Prime Minister George Papandreou yesterday called on opposition party leaders to meet him next Tuesday for talks aimed at establishing consensus as his beleaguered government tries to push through more unpopular reforms. The premier made his appeal in Parliament ahead of what is certain to be a difficult week, with several days of planned strike action and a European Union summit scheduled for Thursday and Friday at which EU leaders are to discuss the creation of a permanent support mechanism for debt-ridden member states. Most of the strikes planned for next week are by workers protesting draft laws affecting labor rights and pay at public enterprises – bills due to be voted through Parliament on Tuesday. Papandreou stressed that the bills were a crucial part of his government’s reform effort but that he was willing to discuss aspects of it with opposition leaders. «I am ready for cooperation,» Papandreou said. «We are open to constructive proposals,» he added. Earlier in the week, the premier had talks with the visiting managing director of the International Monetary Fund, Dominique Strauss-Kahn, who called on opposition parties to set aside their differences and support difficult reforms aimed at saving the Greek economy. Opposition leaders appeared far from amenable yesterday.

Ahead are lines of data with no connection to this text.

(** ** The predicted resolver (resolve.go) *)

Definition DefaultPrecedence : list string := ["pinned-serial"; "serial"; "channel"; "default"]%string.
Definition qualifies (serial channel : string) (requirePinned : bool) (r : RolloutRow) : bool :=
  bool_decide (Serial r = serial) && bool_decide (ChannelName r = channel) &&
  bool_decide (State r = StateActive) && (negb requirePinned || Pinned r).
Definition findActiveRollout (rollouts : list RolloutRow) (serial channel : string) (requirePinned : bool) : option RolloutRow :=
  find_first (qualifies serial channel requirePinned) rollouts.
Definition resolveStep (step : string) (dev : DeviceInfo) (rollouts : list RolloutRow) (channels : list Channel) : option string :=
  if bool_decide (step = "pinned-serial"%string) then Version <$> findActiveRollout rollouts (i_serial dev) (i_channel dev) true
  else if bool_decide (step = "serial"%string) then Version <$> findActiveRollout rollouts (i_serial dev) (i_channel dev) false
  else if bool_decide (step = "channel"%string) then Version <$> findActiveRollout rollouts "*" (i_channel dev) false
  else if bool_decide (step = "default"%string) then
    DefaultVersion <$> find_first (λ c, bool_decide (c_name c = i_channel dev) && negb (bool_decide (DefaultVersion c = ""%string))) channels
  else None.
Fixpoint walk (precedence : list string) (dev : DeviceInfo) (rollouts : list RolloutRow) (channels : list Channel) : ResolvedTarget :=
  match precedence with
  | [] => MkResolved "" "none"
  | step :: rest =>
      match resolveStep step dev rollouts channels with
      | Some v => if bool_decide (v = ""%string) then walk rest dev rollouts channels else MkResolved v step
      | None => walk rest dev rollouts channels
      end
  end.
Definition Resolve (dev : DeviceInfo) (rollouts : list RolloutRow) (channels : list Channel) (precedence : list string) : ResolvedTarget :=
  walk (if bool_decide (precedence = []) then DefaultPrecedence else precedence) dev rollouts channels.
Definition matchRollout (rollouts : list RolloutRow) (serial channel : string) : option RolloutRow :=
  find_first (λ r, bool_decide (Serial r = serial) && bool_decide (ChannelName r = channel)) rollouts.

(** The insertion sort: [x] bubbles down the rows before it, last first. *)
Fixpoint bubble (x : DeviceOTA) (before : list DeviceOTA) : list DeviceOTA :=
  match before with
  | y :: before' => if String.ltb (i_serial (info x)) (i_serial (info y)) then y :: bubble x before' else x :: before
  | [] => [x]
  end.
Definition sortDevicesBySerial (rows : list DeviceOTA) : list DeviceOTA := reverse (foldl (λ acc x, bubble x acc) [] rows).
Definition behind (d : DeviceInfo) (t : ResolvedTarget) : bool :=
  HasReport d && negb (bool_decide (RunningVer d = ""%string)) && negb (bool_decide (r_version t = ""%string)) &&
  negb (bool_decide (RunningVer d = r_version t)).
Definition BuildDeviceOTA (devices : list DeviceInfo) (state : OTAState) (precedence : list string) : list DeviceOTA :=
  sortDevicesBySerial ((λ d,
    let t := Resolve d (Rollouts state) (Channels state) precedence in
    MkDevice d t (matchRollout (Rollouts state) (i_serial d) (i_channel d)) (behind d t)) <$> devices).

During a session of the main conservative opposition New Democracy party, its leader Antonis Samaras accused the government of imposing harsh decisions on its people. «Without dialogue or consensus, without any serious planning and despite serious party infighting, the government is pushing through legislation that radically changes the terms by which millions of Greeks live,» Samaras said. Giorgos Karatzaferis, the head of the far-right Popular Orthodox Struggle (LAOS), struck a similar tone. «You did not approach us for dialogue. You just presented us with a piece of harsh legislation,» Karatzaferis said, referring to the labor rights bill. Alexis Tsipras, head of the Coalition of the Radical Left (SYRIZA), accused Papandreou of «transforming MPs into stooges.» The leader of the Communist Party (KKE), Aleka Papariga, called Papandreou’s administration «the most dangerous government since the restoration of democracy,» and accused it of «creating medieval working conditions.»